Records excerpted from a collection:
────────────────────

Lemma bind_Ok {S A B} (m : M S A) (f : A -> M S B) s a s' :
  m s = Ok (a, s') -> (m ≫= f) s = f a s'.
Proof. unfold mbind, M_bind. by intros ->. Qed.

Lemma bind_Ub {S A B} (f : M S A) (g : A -> M S B) s : f s = Ub -> (x ← f; g x) s = Ub.
Proof. intros E. unfold mbind, M_bind. by rewrite E. Qed.

Lemma bind_Ok_inv {S A B} (m : M S A) (f : A -> M S B) s r :
  (m ≫= f) s = Ok r -> exists a s', m s = Ok (a, s') /\ f a s' = Ok r.
Proof. unfold mbind, M_bind. destruct (m s) as [[a s']| |]; naive_solver. Qed.

(** [run E]: the next call of a sequence returns what [E] says. *)
Ltac run E := rewrite (bind_Ok _ _ _ _ _ E); cbv beta.

(** ** Machine integers

    A [w]-bit unsigned integer is a [Z] in [0, 2^w); [uw w] is the reduction
    C applies when a value is converted or an operation wraps, [sw w] the
    two's-complement reading of the same bits. *)
Definition uw (w z : Z) : Z := z mod 2 ^ w.
Definition sw (w z : Z) : Z :=
  let r := z mod 2 ^ w in if r <? 2 ^ (w - 1) then r else r - 2 ^ w.
Abbreviation u8 := (uw 8).
Abbreviation u16 := (uw 16).
Abbreviation u32 := (uw 32).
Abbreviation u64 := (uw 64).
Abbreviation s32 := (sw 32).
Abbreviation s64 := (sw 64).
Definition is_u (w z : Z) : Prop := 0 <= z < 2 ^ w.

Definition NULL : Z := 0.

(** C truth values. *)
Definition kbool (b : bool) : Z := if b then 1 else 0.

Lemma pow2_pos w : 0 <= w -> 0 < 2 ^ w.
Proof. intros. apply Z.pow_pos_nonneg; lia. Qed.

Lemma uw_range w z : 0 <= w -> is_u w (uw w z).
Proof. intros. apply Z.mod_pos_bound, pow2_pos; done. Qed.

Lemma uw_nonneg w z : 0 <= w -> 0 <= uw w z.
Proof. intros Hw. apply (uw_range w z Hw). Qed.

Lemma uw_id w z : is_u w z -> uw w z = z.
Proof. intros. by apply Z.mod_small. Qed.

Lemma s32_id z : 0 <= z < 2 ^ 31 -> s32 z = z.
Proof.
  intros. unfold sw. rewrite Z.mod_small by lia. by rewrite (proj2 (Z.ltb_lt _ _)) by lia.
Qed.

Lemma uw_uw w z : 0 <= w -> uw w (uw w z) = uw w z.
Proof. intros. apply Zmod_mod. Qed.

Lemma uw_land w z : 0 <= w -> uw w z = Z.land z (Z.ones w).
Proof. intros. by rewrite Z.land_ones. Qed.

Lemma testbit_uw w z i :
  0 <= w -> Z.testbit (uw w z) i = (i <? w) && Z.testbit z i.
Proof.
  intros Hw. unfold uw. destruct (Z.ltb_spec i w).
  - destruct (Z.leb_spec 0 i).
    + by rewrite Z.mod_pow2_bits_low.
    + by rewrite !Z.testbit_neg_r.
  - by rewrite Z.mod_pow2_bits_high by lia.
Qed.

Lemma testbit_is_u w z i : is_u w z -> w <= i -> 0 <= w -> Z.testbit z i = false.
Proof.
  intros Hz Hi Hw. rewrite <- (uw_id w z Hz), testbit_uw by lia.
  by destruct (Z.ltb_spec i w); [lia|].
Qed.

(** Equality of [w]-bit integers is equality of their [w] bits. *)
Lemma u_bits_inj w x y :
  0 <= w -> is_u w x -> is_u w y ->
  (forall i, 0 <= i < w -> Z.testbit x i = Z.testbit y i) -> x = y.
Proof.
  intros Hw Hx Hy H. apply Z.bits_inj'. intros i Hi.
  destruct (Z.lt_ge_cases i w); [apply H; lia|].
  by rewrite !(testbit_is_u w) by (done || lia).
Qed.

Lemma is_u_bits w z :
  0 <= w -> 0 <= z -> (forall i, w <= i -> Z.testbit z i = false) -> is_u w z.
Proof.
  intros Hw Hz H. enough (uw w z = z) as <- by (by apply uw_range).
  apply Z.bits_inj'. intros i Hi. rewrite testbit_uw by done.
  destruct (Z.ltb_spec i w); simpl; [done|]. symmetry. apply H. lia.
Qed.

Lemma is_u_land w x y : 0 <= w -> is_u w x -> 0 <= y -> is_u w (Z.land x y).
Proof.
  intros Hw Hx Hy. apply is_u_bits; [done|apply Z.land_nonneg; unfold is_u in *; lia|].
  intros i Hi. by rewrite Z.land_spec, (testbit_is_u w x) by (done || lia).
Qed.

Lemma is_u_lor w x y : 0 <= w -> is_u w x -> is_u w y -> is_u w (Z.lor x y).
Proof.
  intros Hw Hx Hy. apply is_u_bits; [done|apply Z.lor_nonneg; unfold is_u in *; lia|].
  intros i Hi. by rewrite Z.lor_spec, !(testbit_is_u w) by (done || lia).
Qed.

Lemma is_u_lxor w x y : 0 <= w -> is_u w x -> is_u w y -> is_u w (Z.lxor x y).
Proof.
  intros Hw Hx Hy. apply is_u_bits; [done| |].
  - apply Z.lxor_nonneg. unfold is_u in *. lia.
  - intros i Hi. by rewrite Z.lxor_spec, !(testbit_is_u w) by (done || lia).
Qed.

Lemma is_u_shiftr w x n : 0 <= w -> is_u w x -> 0 <= n -> is_u w (Z.shiftr x n).
Proof.
  intros Hw Hx Hn. apply is_u_bits; [done|apply Z.shiftr_nonneg; unfold is_u in *; lia|].
  intros i Hi. by rewrite Z.shiftr_spec, (testbit_is_u w x) by (done || lia).
Qed.

Create HintDb kylin.
Create Rewrite HintDb bits.
#[export] Hint Resolve pow2_pos uw_range is_u_land is_u_lor is_u_lxor is_u_shiftr : kylin.
#[export] Hint Rewrite Z.land_spec Z.lor_spec Z.lxor_spec Z.ldiff_spec testbit_uw
  using (first [done | lia]) : bits.
#[export] Hint Rewrite Z.shiftr_spec Z.shiftl_spec Z.lnot_spec
  using (first [done | lia]) : bits.

(** ** List helpers the components share *)

(** [take]/[drop] splicing: what a [memcpy] of [src] to offset [off] does to
    the destination array. *)
Definition splice {A} (dst : list A) (off : nat) (src : list A) : list A :=
  take off dst ++ src ++ drop (off + length src) dst.

Lemma length_splice {A} (dst src : list A) off :
  (off + length src <= length dst)%nat -> length (splice dst off src) = length dst.
Proof. intros. unfold splice. rewrite !length_app, length_take, length_drop. lia. Qed.

Lemma lookup_splice_in {A} (dst src : list A) off i :
  (off <= length dst)%nat -> (off <= i < off + length src)%nat ->
  splice dst off src !! i = src !! (i - off)%nat.
Proof.
  intros. unfold splice.
  rewrite lookup_app_r by (rewrite length_take; lia).
  rewrite length_take, Nat.min_l by lia. by rewrite lookup_app_l by lia.
Qed.

Lemma lookup_splice_out {A} (dst src : list A) off i :
  (off + length src <= length dst)%nat -> (i < off \/ off + length src <= i)%nat ->
  splice dst off src !! i = dst !! i.
Proof.
  intros Hl Hi. unfold splice. destruct Hi as [Hi|Hi].
  - rewrite lookup_app_l by (rewrite length_take; lia). by rewrite lookup_take_lt by lia.
  - rewrite lookup_app_r by (rewrite length_take; lia).
    rewrite lookup_app_r by (rewrite length_take; lia).
    rewrite length_take, Nat.min_l, lookup_drop by lia. f_equal. lia.
Qed.

(** A list of lists at one of its positions. *)
Lemma split_at_index {A} (l : list A) i x : l !! i = Some x ->
  exists l1 l2, l = l1 ++ x :: l2 /\ i = length l1 /\ forall y, <[i := y]> l = l1 ++ y :: l2.
Proof.
  intros Hi. exists (take i l), (drop (S i) l).
  pose proof (lookup_lt_Some _ _ _ Hi). split_and!.
  - by rewrite take_drop_middle.
  - rewrite length_take. lia.
  - intros y. by apply insert_take_drop.
Qed.

Lemma elem_of_concat {A} (ls : list (list A)) x : x ∈ concat ls <-> exists l, x ∈ l /\ l ∈ ls.
Proof.
  rewrite list_elem_of_In, List.in_concat.
  setoid_rewrite list_elem_of_In. split; intros (l & H1 & H2); eauto.
Qed.

(** What one of the lists is replaced by. *)
Lemma concat_insert {A} (ls : list (list A)) i l : ls !! i = Some l ->
  exists rest, concat ls ≡ₚ l ++ rest /\ forall l', concat (<[i := l']> ls) ≡ₚ l' ++ rest.
Proof.
  intros Hi. destruct (split_at_index ls i l Hi) as (l1 & l2 & E1 & _ & E2).
  exists (concat l1 ++ concat l2). split.
  - rewrite E1, concat_app. simpl. apply Permutation_app_swap_app.
  - intros l'. rewrite E2, concat_app. simpl. apply Permutation_app_swap_app.
Qed.

(** Array accesses: an index outside the array is undefined. *)
Definition rd {A} (l : list A) (i : nat) : outcome A :=
  match l !! i with Some x => Ok x | None => Ub end.
Definition wr {A} (l : list A) (i : nat) (x : A) : outcome (list A) :=
  if (i <? length l)%nat then Ok (<[i := x]> l) else Ub.

Lemma rd_lt {A} (l : list A) i : (i < length l)%nat -> exists x, rd l i = Ok x /\ l !! i = Some x.
Proof. intros Hi. destruct (lookup_lt_is_Some_2 l i Hi) as [x Hx]. exists x. unfold rd. by rewrite Hx. Qed.

Lemma wr_lt {A} (l : list A) i x : (i < length l)%nat -> wr l i x = Ok (<[i := x]> l).
Proof. intros Hi. unfold wr. by destruct (Nat.ltb_spec i (length l)); [|lia]. Qed.

(** A [for] loop over a list of indices, the body a function of the state:
    [seq 0 n] counts up, [rev (seq 0 n)] counts down. *)
Fixpoint for_each {A S : Type} (f : S -> A -> outcome S) (s : S) (l : list A) : outcome S :=
  match l with
  | [] => Ok s
  | i :: l => s' ← f s i; for_each f s' l
  end.

Lemma for_each_app {A S : Type} (f : S -> A -> outcome S) s l1 l2 :
  for_each f s (l1 ++ l2) = (for_each f s l1 ≫= fun s' => for_each f s' l2).
Proof.
  revert s. induction l1 as [|i l1 IH]; intros s; [done|]. simpl.
  destruct (f s i); simpl; auto.
Qed.

(** Loop invariants: [P i] before iteration [i] of the upward loop, after
    which it holds at [n]; for the downward loop, at 0. *)
Lemma for_up_inv {S : Type} (P : nat -> S -> Prop) (f : S -> nat -> outcome S) n s :
  P 0%nat s ->
  (forall i s, (i < n)%nat -> P i s -> exists s', f s i = Ok s' /\ P (i + 1)%nat s') ->
  exists s', for_each f s (seq 0 n) = Ok s' /\ P n s'.
Proof.
  intros H0 Hstep. induction n as [|n IH]; [by exists s|].
  destruct IH as (s' & E & Hs'); [intros; apply Hstep; auto; lia|].
  destruct (Hstep n s') as (s'' & E' & Hs''); [lia|done|].
  exists s''. replace (n + 1)%nat with (Datatypes.S n) in Hs'' by lia. split; [|done].
  rewrite seq_S, for_each_app, E. simpl. by rewrite E'.
Qed.

Lemma for_down_inv {S : Type} (P : nat -> S -> Prop) (f : S -> nat -> outcome S) n s :
  P n s ->
  (forall i s, (i < n)%nat -> P (i + 1)%nat s -> exists s', f s i = Ok s' /\ P i s') ->
  exists s', for_each f s (rev (seq 0 n)) = Ok s' /\ P 0%nat s'.
Proof.
  revert s. induction n as [|n IH]; intros s Hn Hstep; [by exists s|].
  rewrite seq_S, rev_app_distr. simpl.
  destruct (Hstep n s) as (s' & -> & Hs'); [lia|by replace (n + 1)%nat with (Datatypes.S n) by lia|].
  simpl. apply IH; [done|]. intros; apply Hstep; auto; lia.
Qed.

(** The loop [for i < n: dst[i] = g i]. *)
Lemma for_write_spec {A} (g : nat -> outcome A) (h : nat -> A) n (dst : list A) :
  (n <= length dst)%nat -> (forall i, (i < n)%nat -> g i = Ok (h i)) ->
  exists dst', for_each (fun d i => x ← g i; wr d i x) dst (seq 0 n) = Ok dst' /\
    length dst' = length dst /\
    forall i, dst' !! i = if decide (i < n)%nat then Some (h i) else dst !! i.
Proof.
  intros Hn Hg.
  destruct (for_up_inv (fun k d => length d = length dst /\
    forall i, d !! i = if decide (i < k)%nat then Some (h i) else dst !! i)
    (fun d i => x ← g i; wr d i x) n dst) as (d & E & Hd); [done| |by exists d].
  intros k d Hk [Hl Hd]. rewrite Hg by done. simpl.
  exists (<[k := h k]> d). rewrite wr_lt by lia. split; [done|].
  rewrite length_insert. split; [done|]. intros i.
  destruct (decide (i = k)) as [->|Hne].
  - rewrite list_lookup_insert_eq by lia. by rewrite decide_True by lia.
  - rewrite list_lookup_insert_ne, Hd by done.
    destruct (decide (i < k)%nat), (decide (i < k + 1)%nat); done || lia.
Qed.

(** The scan [for i < n: if p i return r] where every [p i] is defined. *)
Fixpoint scan {A} (p : A -> outcome bool) (l : list A) : outcome bool :=
  match l with
  | [] => Ok false
  | i :: l => p i ≫= fun b : bool => if b then Ok true else scan p l
  end.

Lemma scan_spec {A} (p : A -> outcome bool) (q : A -> bool) l :
  (forall i, i ∈ l -> p i = Ok (q i)) -> scan p l = Ok (existsb q l).
Proof.
  induction l as [|i l IH]; intros H; [done|]. simpl.
  rewrite H by set_solver. simpl. destruct (q i); [done|]. apply IH. set_solver.
Qed.

(** The search [for i: if p i return i]. *)
Fixpoint find_idx (p : nat -> outcome bool) (l : list nat) : outcome (option nat) :=
  match l with
  | [] => Ok None
  | i :: l => p i ≫= fun b : bool => if b then Ok (Some i) else find_idx p l
  end.

Lemma find_idx_spec (p : nat -> outcome bool) (q : nat -> bool) l :
  (forall i, i ∈ l -> p i = Ok (q i)) -> find_idx p l = Ok (List.find q l).
Proof.
  induction l as [|i l IH]; intros H; [done|]. simpl.
  rewrite H by set_solver. simpl. destruct (q i); [done|]. apply IH. set_solver.
Qed.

────────────────────

> Brief
The word is "then". Copy every line above where it appears.

> Output for this task
  let r := z mod 2 ^ w in if r <? 2 ^ (w - 1) then r else r - 2 ^ w.
Definition kbool (b : bool) : Z := if b then 1 else 0.
  if (i <? length l)%nat then Ok (<[i := x]> l) else Ub.
    forall i, dst' !! i = if decide (i < n)%nat then Some (h i) else dst !! i.
    forall i, d !! i = if decide (i < k)%nat then Some (h i) else dst !! i)
  | i :: l => p i ≫= fun b : bool => if b then Ok true else scan p l
  | i :: l => p i ≫= fun b : bool => if b then Ok (Some i) else find_idx p l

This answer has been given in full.